The present invention discloses a kind of semantic association indexing means, adopts virtual document technology, and the magnanimity sex chromosome mosaicism solving semantic association index associates accuracy and the recall rate problem of retrieval with semanteme, reaches the effective index to extensive semantic association and retrieval. The present invention portrays the text-independent information of semantic association and the graph structure information in semantic correlation diagram by virtual document, and constantly expanded by iteration and obtain multistep overall situation virtual document, multistep overall situation virtual document is made to maintain the virtual document dependency that associate semantic with mesh lines in the process of expansion, avoid the retrieval precision decline blindly expanded and to cause, it is to increase the feasibility of semantic association index in extensive semantic data and efficiency.

Description

A kind of semantic association indexing means
Technical field
The invention belongs to information retrieval field, it relates to a kind of semantic association indexing means.
Background technology
Along with semantic net nearly ten years flourish, online semantic data is more and more abundanter, and huge semantic data collection constitutes the net of the data of a numerous and complicated. Semantic search in semantic net mainly pays close attention to the semantic association between semantic object and object, and the target of semantic association retrieval helps user to find and understand contact direct or indirect between the object lain among magnanimity semantic data.
In research of semantic web field, semantic association is generally defined as object relation direct or indirect in resource description framework figure.

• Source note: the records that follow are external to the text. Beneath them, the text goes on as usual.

(** Lines 25-63: [targetWidth] and [targetHeight] as the resize mode
    computes them. *)
Definition resizedSize (img : Img.t) (settings : ConversionSettings)
  : number * number :=
  let imgW := ofN (Img.width img) in
  let imgH := ofN (Img.height img) in
  match resizeMode settings with
  | ModeScale =>
      (mathRound (imgW * scale settings), mathRound (imgH * scale settings))%float
  | _ =>
      let '(reqW, reqH) := requestedSize settings in
      if maintainAspectRatio settings then
        match reqW, reqH with
        | Some reqW, Some reqH =>
            let scaleW := (reqW / imgW)%float in
            let scaleH := (reqH / imgH)%float in
            let scale := mathMin scaleW scaleH in
            (mathRound (imgW * scale), mathRound (imgH * scale))%float
        | Some reqW, None =>
            (mathRound reqW, mathRound (imgH * (reqW / imgW)))%float
        | None, Some reqH =>
            (mathRound (imgW * (reqH / imgH)), mathRound reqH)%float
        | None, None => (imgW, imgH)
        end
      else
        (match reqW with Some reqW => mathRound reqW | None => imgW end,
         match reqH with Some reqH => mathRound reqH | None => imgH end)
  end.

(** Lines 65-67: the safety check for 0 dimensions. *)
Definition clampSize (size : number * number) : number * number :=
  (mathMax 1%float size.1, mathMax 1%float size.2).

Definition targetSize (img : Img.t) (settings : ConversionSettings)
  : number * number :=
  clampSize (resizedSize img settings).

(** Lines 69-89: the canvas as drawn, for the target size computed. *)
Definition renderCanvas (img : Img.t) (settings : ConversionSettings) : Canvas :=
  let '(targetWidth, targetHeight) := targetSize img settings in
  {| canvasWidth := targetWidth;
     canvasHeight := targetHeight;
     whiteBackground := match format settings with JPEG => true | _ => false end;
     drawnImage := img;
     drawnWidth := targetWidth;
     drawnHeight := targetHeight |}.

Definition convertImage (env : Browser) (file : File)
    (settings : ConversionSettings) : Settled Blob :=
  match readAsDataURL env file with
  | None => Rejected NotAnError
  | Some dataUrl =>
      match loadImage env dataUrl with
      | None => Rejected (ErrorObject (lit "Failed to load image"))
      | Some img =>
          let canvas := renderCanvas img settings in
          if getContext2d env (canvasWidth canvas) (canvasHeight canvas) then
            match toBlob env canvas (format settings) (quality settings) with
            | Some blob => Resolved blob
            | None => Rejected (ErrorObject (lit "Conversion failed"))
            end
          else Rejected (ErrorObject (lit "Could not get canvas context"))
      end
  end.

(** The [default] branch of the switch is not reachable from a value of
    the enum. *)
Definition getExtensionFromMime (mime : OutputFormat) : jsstring :=
  match mime with
  | JPEG => lit "jpg"
  | PNG => lit "png"
  | WEBP => lit "webp"
  end.

End ImageService.
Import ImageService.

(* ===================================================================== *)
(** * The App component *)
(* ===================================================================== *)

Module App.

(** The one string of [utils/translations] the state updates read. *)
Record Translations := mkTranslations { statusFailed : jsstring }.

(** ** Object spreads [{ ...f, ... }] *)

Definition withStatus (s : ProcessStatus) (f : ProcessedFile) : ProcessedFile :=
  {| id := id f; originalFile := originalFile f; previewUrl := previewUrl f;
     status := s;
     outputBlob := outputBlob f; newName := newName f; error := error f |}.

Definition withCompleted (blob : Blob) (baseName : jsstring)
    (f : ProcessedFile) : ProcessedFile :=
  {| id := id f; originalFile := originalFile f; previewUrl := previewUrl f;
     status := COMPLETED;
     outputBlob := Some blob; newName := Some baseName; error := error f |}.

Definition withError (message : jsstring) (f : ProcessedFile) : ProcessedFile :=
  {| id := id f; originalFile := originalFile f; previewUrl := previewUrl f;
     status := ERROR;
     outputBlob := outputBlob f; newName := newName f; error := Some message |}.

(** Lines 35-40: the object [handleFilesSelected] creates for a file, given
    the random id and the preview URL the browser produced. *)
Definition newProcessedFile (entry : jsstring * File * jsstring) : ProcessedFile :=
  let '(newId, file, url) := entry in
  {| id := newId; originalFile := file; previewUrl := url;
     status := IDLE;
     outputBlob := None; newName := None; error := None |}.

(** ** Every change of the [files] state

    The seven [setFiles] calls of the component and the one mutation in
    place ([f.status = ProcessStatus.IDLE], which writes through the objects
    the state array shares with [newFiles]). *)
Inductive Update :=
| AddFiles (entries : list (jsstring * File * jsstring))   (* line 41 *)
| RemoveFile (target : jsstring)                           (* lines 64-65 *)
| ClearAll                                                 (* line 81 *)
| ResetErrors                                              (* lines 91-93 *)
| MarkProcessing (target : jsstring)                       (* lines 100-102 *)
| MarkCompleted (target : jsstring) (blob : Blob) (baseName : jsstring)
                                                           (* lines 124-131 *)
| MarkError (target : jsstring) (message : jsstring)       (* lines 133-139 *)
| ResetAll.                                                (* line 472 *)

(** The callbacks of the [map] and [forEach] calls: what an update makes
    of one file of the array. *)
Definition resetError (f : ProcessedFile) : ProcessedFile :=
  if bool_decide (status f = ERROR) then withStatus IDLE f else f.

Definition updateFile (u : Update) (f : ProcessedFile) : ProcessedFile :=
  match u with
  | ResetErrors => resetError f
  | MarkProcessing target =>
      if bool_decide (id f = target) then withStatus PROCESSING f else f
  | MarkCompleted target blob baseName =>
      if bool_decide (id f = target) then withCompleted blob baseName f else f
  | MarkError target message =>
      if bool_decide (id f = target) then withError message f else f
  | ResetAll => withStatus IDLE f
  | AddFiles _ | RemoveFile _ | ClearAll => f
  end.

Definition applyUpdate (u : Update) (current : list ProcessedFile)
  : list ProcessedFile :=
  match u with
  | AddFiles entries => current ++ (newProcessedFile <$> entries)
  | RemoveFile target => filter (λ f, id f ≠ target) current
  | ClearAll => []
  | ResetErrors | MarkProcessing _ | MarkCompleted _ _ _ | MarkError _ _
  | ResetAll => updateFile u <$> current
  end.

Definition applyUpdates (us : list Update) (current : list ProcessedFile)
  : list ProcessedFile :=
  foldl (λ cur u, applyUpdate u cur) current us.

(** ** startProcessing *)

(** Line 106. *)
Definition originalBaseOf (fileName : jsstring) : jsstring :=
  join DOT (sliceButLast (split DOT fileName)).

(** Lines 105-117: the renaming logic, for the file at [index] of the full
    array. *)
Definition outputBaseName (settings : ConversionSettings)
    (fileItem : ProcessedFile) (index : nat) : jsstring :=
  let originalBase := originalBaseOf (name (originalFile fileItem)) in
  let baseName := trim (baseFilename settings) in
  let baseName := if truthy baseName then baseName else originalBase in
  if useSequentialNumbering settings
  then baseName ++ UNDERSCORE :: natToString (index + 1)
  else baseName.

(** Line 137: [error instanceof Error ? error.message : t.statusFailed]. *)
Definition errorMessage (t : Translations) (r : Rejection) : jsstring :=
  match r with
  | ErrorObject message => message
  | NotAnError => statusFailed t
  end.

(** Line 98: the callbacks that do not return at once, each with the index
    of its file in the full array. *)
Definition tasks (newFiles : list ProcessedFile) : list (nat * ProcessedFile) :=
  filter (λ p, status p.2 ≠ COMPLETED) (imap pair newFiles).

(** Lines 100-102: what a callback queues before its first [await]. *)
Definition onStart (task : nat * ProcessedFile) : Update :=
  MarkProcessing (id task.2).

(** Lines 119-139: what a callback queues once [convertImage] has
    settled. *)
Definition onSettled (env : Browser) (settings : ConversionSettings)
    (t : Translations) (task : nat * ProcessedFile) : Update :=
  match convertImage env (originalFile task.2) settings with
  | Resolved blob =>
      MarkCompleted (id task.2) blob (outputBaseName settings task.2 task.1)
  | Rejected r => MarkError (id task.2) (errorMessage t r)
  end.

The mode in oriented path in graph theory is continued to use in the modeling associated by semanteme usually, and for given two objects, the process that semantic association finds is the one or more the shortest or more short-circuit footpath finding object fast in resource description framework figure.
The development that the research of semantic association experiences 10 years has achieved certain achievement, but correlation technique still also exists deficiency. Still there is limitation based on the semantic relationship model in semantic path in tradition: object semantic association between any two can only be portrayed in the semantic path of (1) tradition, and each semantic association is independent mutually, cannot unify, the complicated association between multiple object cannot be portrayed, but what in fact multiple object was a large amount of is present in true semantic data, it should unified as a whole semantic association; (2) typicalness of semantic association do not considered by semantic path model, whether the semantic path namely having between two objects of semantic association also appears in other semantic association, under many circumstances, ordinary, unimportant semantic path merely illustrates the connection of two objects in resource description framework figure, does not represent the semantic association existing between two objects and having meaning. (3) the semantic index of association, the research of search method is lacked at present.
The existing semantic more difficult extensive semantic data of correlating method indexing means. Along with the development of semanteme net, a large amount of extensive semantic data collection occurred, its scale has exceeded 1,000,000 tlv triple, under such data scale, no matter is that path indexing technology or traditional index of the picture technology all are difficult to realize effective index. Tradition index of the picture algorithm has used for reference the Mining Algorithms of Frequent Patterns in data mining, first by the Frequent Pattern Mining in figure out, frequent mode carrying out the serializing of figure again and index, the complexity of this algorithm mostly is exponential, is not therefore suitable for the index of magnanimity semanteme association.
Summary of the invention
Technical problem:The present invention provides a kind of efficient, simply semantic association indexing means of retrieval model.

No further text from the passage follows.